Bobal grapes at Viña Memorias
After Airén and Tempranillo, it accounts for 8% of all varieties in Spain and for around 80% of the planted area in its homeland of Utiel-Requeña. It's a vigorous, high-yielding, fairly upright plant, throwing out long trailing shoots. Budburst is in late April/early May, with harvest in September and October. As a variety, it creates deeply coloured wines with firm tannins, good structure and potential for cellaring.
Bobal's aromas are said to be reminiscent of the Mediterranean forest with lavender, rosemary and pine on a background of ripe fruit. Rosé expressions are strongly aromatic and intensely flavoured with red berry notes particularly prominent.
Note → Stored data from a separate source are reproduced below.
Lemma exponent_extends : extends number_exponent.
Proof.
  intros s b r Hb. destruct s as [|c s]; cbn [app number_exponent].
  - revert r. apply (blank_cases b); [done|]. by repeat constructor.
  - destruct (ch_is "e" c || ch_is "E" c); [|done]. rewrite sign_extends by done.
    destruct (number_sign s) as [g s1]. cbn [fst snd].
    rewrite span_extends by (done || by repeat constructor). by destruct (span is_ascii_digit s1).
Qed.

Lemma number_extends : extends number_tail.
Proof.
  intros s b r Hb. unfold number_tail. rewrite span_extends by (done || by repeat constructor).
  destruct (span is_ascii_digit s) as [d s0]. cbn [fst snd]. rewrite fraction_extends by done.
  destruct (number_fraction s0) as [f s1]. cbn [fst snd]. rewrite exponent_extends by done.
  by destruct (number_exponent s1).
Qed.

(** ** Comments *)

Lemma comment_body_stop s r :
  comment_body (s ++ lit "*/") = (s, []) -> comment_body (s ++ lit "*/" ++ r) = (s, r).
Proof.
  induction s as [|c s IH]; [done|]. rewrite <-!app_comm_cons. cbn [comment_body].
  assert (Hp : peek_is "/" (s ++ lit "*/" ++ r) = peek_is "/" (s ++ lit "*/")) by by destruct s.
  rewrite Hp. case_match; [done|].
  destruct (comment_body (s ++ lit "*/")) as [b' r'] eqn:E. intros [= -> ->]. by rewrite IH.
Qed.

Lemma multi_line_comment_stop s r :
  comment_body (s ++ lit "*/") = (s, []) -> (multi_line_comment (s ++ lit "*/" ++ r)).2 = r.
Proof.
  intros H. unfold multi_line_comment.
  destruct (peek_is "*" _ && _) eqn:E.
  - destruct s as [|c s]; [by vm_compute in E|]. rewrite <-app_comm_cons, skipn_cons, drop_0.
    rewrite comment_body_stop; [done|]. rewrite <-app_comm_cons in H. cbn [comment_body] in H.
    case_match; [done|]. destruct (comment_body (s ++ lit "*/")). by simplify_eq.
  - by rewrite comment_body_stop.
Qed.
(* ===== verification/CfmlAst.v ===== *)
(** * CfmlAst: expressions of the CFML syntax tree (cfml-compiler: [ast.rs])

    The statements in the body of a closure are a parameter [B]. *)

From stdpp Require Import base list numbers strings.
From S2P Require Import Prelude Text Float64 QoqLexer CfmlLexer.

Inductive literal_value :=
  | LNull | LBool (b : bool) | LInt (i : Z) | LDouble (d : f64) | LString (s : str).

Inductive cf_unary_op := UMinus | UNot | UPrefixIncrement | UPrefixDecrement.
Inductive cf_postfix_op := PIncrement | PDecrement.

Inductive cf_binary_op :=
  | OAdd | OSub | OMul | ODiv | OMod | OPow | OIntDiv | OConcat
  | OEqual | ONotEqual | OStrictEqual | OStrictNotEqual
  | OGreater | OGreaterEqual | OLess | OLessEqual
  | OAnd | OOr | OXor | OContains | ODoesNotContain | OEqv | OImp | OAssign.

#[global] Instance cf_binary_op_eq_dec : EqDecision cf_binary_op.
Proof. solve_decision. Defined.

Section Ast.
Context (B : Type).

Inductive cf_expr :=
  | XLiteral (v : literal_value) (loc : source_location)
  | XIdentifier (name : str) (loc : source_location)
  | XArray (elements : list cf_expr) (loc : source_location)
  | XStruct (pairs : list (cf_expr * cf_expr)) (ordered : bool) (loc : source_location)
  | XFunctionCall (name : cf_expr) (arguments : list cf_expr) (loc : source_location)
  | XMethodCall (object : cf_expr) (method : str) (arguments : list cf_expr) (null_safe : bool) (loc : source_location)
  | XStaticCall (class : cf_expr) (method : str) (arguments : list cf_expr) (loc : source_location)
  | XStaticMember (class : cf_expr) (member : str) (loc : source_location)
  | XMemberAccess (object : cf_expr) (member : str) (null_safe : bool) (loc : source_location)
  | XArrayAccess (array index : cf_expr) (loc : source_location)
  | XUnaryOp (op : cf_unary_op) (operand : cf_expr) (loc : source_location)
  | XBinaryOp (left : cf_expr) (op : cf_binary_op) (right : cf_expr) (loc : source_location)
  | XTernary (condition then_expr else_expr : cf_expr) (loc : source_location)
  | XNew (class : cf_expr) (arguments : list cf_expr) (loc : source_location)
  | XClosure (params : list cf_param) (body : B) (loc : source_location) (metadata : list (str * str))
  | XArrowFunction (params : list cf_param) (body : cf_expr) (loc : source_location)
  | XThis (loc : source_location)
  | XSuper (loc : source_location)
  | XPostfixOp (operand : cf_expr) (op : cf_postfix_op) (loc : source_location)
  | XStringInterpolation (parts : list cf_expr) (loc : source_location)
  | XElvis (left right : cf_expr) (loc : source_location)
  | XSpread (e : cf_expr)
  | XNamedArgument (name : str) (value : cf_expr) (loc : source_location)
  | XEmpty
with cf_param :=
  | CfParam (name : str) (param_type : option str) (default_value : option cf_expr) (required : bool)
      (annotations : list (str * str)).
End Ast.

Arguments XLiteral {B}. Arguments XIdentifier {B}. Arguments XArray {B}. Arguments XStruct {B}.
Arguments XFunctionCall {B}. Arguments XMethodCall {B}. Arguments XStaticCall {B}. Arguments XStaticMember {B}.
Arguments XMemberAccess {B}. Arguments XArrayAccess {B}. Arguments XUnaryOp {B}. Arguments XBinaryOp {B}.
Arguments XTernary {B}. Arguments XNew {B}. Arguments XClosure {B}. Arguments XArrowFunction {B}.
Arguments XThis {B}. Arguments XSuper {B}. Arguments XPostfixOp {B}. Arguments XStringInterpolation {B}.
Arguments XElvis {B}. Arguments XSpread {B}. Arguments XNamedArgument {B}. Arguments XEmpty {B}.
Arguments CfParam {B}.
Definition parse_closure : parsing expr :=
  let! named := looking (fun s => is_identifier_token (peek s 0)) in
  let! _ := if named : bool then extract_identifier else st_ret [] in
  let! _ := consume TkLParen in
  let! params := parse_param_list in
  let! _ := consume TkRParen in
  let! metadata := closure_metadata (S (length tokens)) [] in
  let! body := parse_block in
  at_here (fun loc => XClosure params body loc metadata).

(** Whether the parenthesis that balances the open one is followed by [=>]. *)
Fixpoint arrow_ahead (ts : list token_with_loc) (depth : Z) : bool :=
  match ts with
  | [] => false
  | t :: ts =>
      match tl_token t with
      | TkLParen | TkLBracket | TkLBrace => arrow_ahead ts (depth + 1)
      | TkRParen | TkRBracket | TkRBrace =>
          if (depth - 1 =? 0)%Z
          then match ts with u :: _ => bool_decide (tl_token u = TkFatArrow) | [] => false end
          else arrow_ahead ts (depth - 1)
      | _ => arrow_ahead ts depth
      end
  end.

Definition cf_parse_paren : parsing expr :=
  let! arrow := looking (fun s => arrow_ahead (drop (pa_current s) tokens) 1) in
  if arrow : bool then
    let! params := parse_param_list in
    let! _ := consume TkRParen in
    let! _ := match_token TkFatArrow in
    let! block := looking (check TkLBrace) in
    if block : bool then
      let! body := parse_block in at_here (fun loc => XClosure params body loc [])
    else
      let! body := r_expression r in at_here (XArrowFunction params body)
  else
    let! e := r_expression r in let! _ := consume TkRParen in st_ret e.
(** ** Primary expressions *)

(** The words that are names where a value is expected, in the lower-case form. *)
Definition soft_words : list (cf_token * string) :=
  [(TkComponent, "component"); (TkLocal, "local"); (TkParam, "param"); (TkOutput, "output");
   (TkRequired, "required"); (TkDefault, "default"); (TkInclude, "include"); (TkImport, "import");
   (TkProperty, "property"); (TkAbstract, "abstract"); (TkFinal, "final"); (TkStatic, "static");
   (TkLock, "lock"); (TkPrivate, "private"); (TkPublic, "public"); (TkRemote, "remote");
   (TkPackage, "package"); (TkExtends, "extends"); (TkImplements, "implements"); (TkCatch, "catch");
   (TkTry, "try"); (TkFinally, "finally"); (TkRethrow, "rethrow"); (TkSwitch, "switch");
   (TkCase, "case"); (TkDo, "do")]%string.

(** Those that keep the spelling of the source. *)
Definition spelled_words : list (cf_token * string) :=
  [(TkBreak, "break"); (TkContinue, "continue"); (TkElse, "else"); (TkElseIf, "elseif"); (TkFor, "for");
   (TkIf, "if"); (TkIn, "in"); (TkInterface, "interface"); (TkReturn, "return"); (TkVar, "var");
   (TkWhile, "while"); (TkImpKeyword, "imp"); (TkContains, "contains"); (TkEqKeyword, "eq");
   (TkNeqKeyword, "neq"); (TkGtKeyword, "gt"); (TkGteKeyword, "gte"); (TkLtKeyword, "lt");
   (TkLteKeyword, "lte"); (TkModKeyword, "mod"); (TkIsKeyword, "is"); (TkXorKeyword, "xor");
   (TkEqvKeyword, "eqv"); (TkAndKeyword, "and"); (TkOrKeyword, "or")]%string.

(** The text and the expressions between the marks of an interpolated string; a
    text that is no program is read as a name. *)
Fixpoint string_parts (fuel : nat) (acc : list expr) : parsing (list expr) :=
  match fuel with
  | O => st_panic
  | S fuel =>
      let! stop := looking (fun s => is_at_end s || check TkInterpolatedStringEnd s) in
      if stop : bool then st_ret acc
      else
        let! t := tok_advance in
        match t with
        | TkString v => let! e := at_here (XLiteral (LString v)) in string_parts fuel (acc ++ [e])
        | TkInterpolatedExpr text =>
            let! e := match sub_parse text with
                      | Ok e => st_ret (default XEmpty e)
                      | Err _ => at_here (XIdentifier (trim text))
                      | Panic => st_panic
                      end in
            string_parts fuel (acc ++ [e])
        | _ => st_ret acc
        end
  end.

Definition parse_interpolated : parsing expr :=
  let! parts := string_parts (S (length tokens)) [] in
  let! _ := match_token TkInterpolatedStringEnd in
  at_here (XStringInterpolation parts).

Definition parse_throw_primary : parsing expr :=
  let! loc := location in
  let! paren := looking (check TkLParen) in
  if paren : bool then
    let! _ := consume TkLParen in
    let! args := parse_throw_call_arguments loc in
    let! _ := consume TkRParen in
    st_ret (XFunctionCall (XIdentifier (lit "throw") loc) args loc)
  else st_ret (XIdentifier (lit "throw") loc).

(** The segments of a class path after [new]. *)
Fixpoint class_path (fuel : nat) (acc : list str) : parsing (list str) :=
  match fuel with
  | O => st_panic
  | S fuel =>
      let! segment := looking (fun s => check TkDot s && is_property_name (peek s 1)) in
      if segment : bool then
        let! _ := tok_skip in
        fun s => match extract_property_name s with
                 | (s', Ok part) => class_path fuel (acc ++ [part]) s'
                 | (s', Err _) => (s', Ok acc)
                 | (s', Panic) => (s', Panic)
                 end
      else st_ret acc
  end.

(** A value terminator or an operator: [new] before it is a variable. *)
Definition ends_new (t : cf_token) : bool :=
  match t with
  | TkComma | TkRParen | TkRBracket | TkRBrace | TkSemicolon | TkColon | TkEof | TkPlus | TkMinus | TkStar
  | TkSlash | TkPercent | TkEqual | TkEqualEqual | TkBangEqual | TkLess | TkGreater | TkLessEqual
  | TkGreaterEqual | TkAmp | TkAndKeyword | TkOrKeyword => true
  | _ => false
  end.

(** The arguments of a constructor, if any, and the new object. *)
Definition finish_new (class : expr) : parsing expr :=
  let! paren := match_token TkLParen in
  let! args := if paren : bool then closed_arguments else st_ret [] in
  at_here (XNew class args).

Definition parse_new : parsing expr :=
  let! t := looking (fun s => peek s 0) in
  match t with
  | TkIdentifier _ =>
      let! first := tok_advance in
      let! path := class_path (S (length tokens)) (match first with TkIdentifier f => [f] | _ => [] end) in
      let! class := at_here (XIdentifier (join (lit ".") path)) in
      finish_new class
  | _ =>
      let! name := looking (fun s => check TkLParen s || ends_new (peek s 0)) in
      if name : bool then at_here (XIdentifier (lit "new"))
      else let! class := r_primary r in finish_new class
  end.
Previously regarded more as a workhorse grape for bulk wine production, it's now being taken much more seriously … and for good reason. Both the grape and the region are experiencing a resurgence due to the new generation of winemakers who are working and enhancing the unique qualities of this dark-skinned varietal, abandoning traditional techniques like 'doble pasta'. Meaning 'double pulp', it was a common practice to add extra grape skins and pulp to the fermenting grape juice to impart extra colour and tannins.
Wineries, such as Bodega Mustiguillo, Dominio de la Vega and Viña Memorias are making a great effort to produce high quality terroir-driven wines. Similarly, Grupo Coviñas, a 'secondary cooperative' formed in 1965 to represent over 3000 farmers and covering around 41% of the land under vine, has become a very modern, quality-driven winery.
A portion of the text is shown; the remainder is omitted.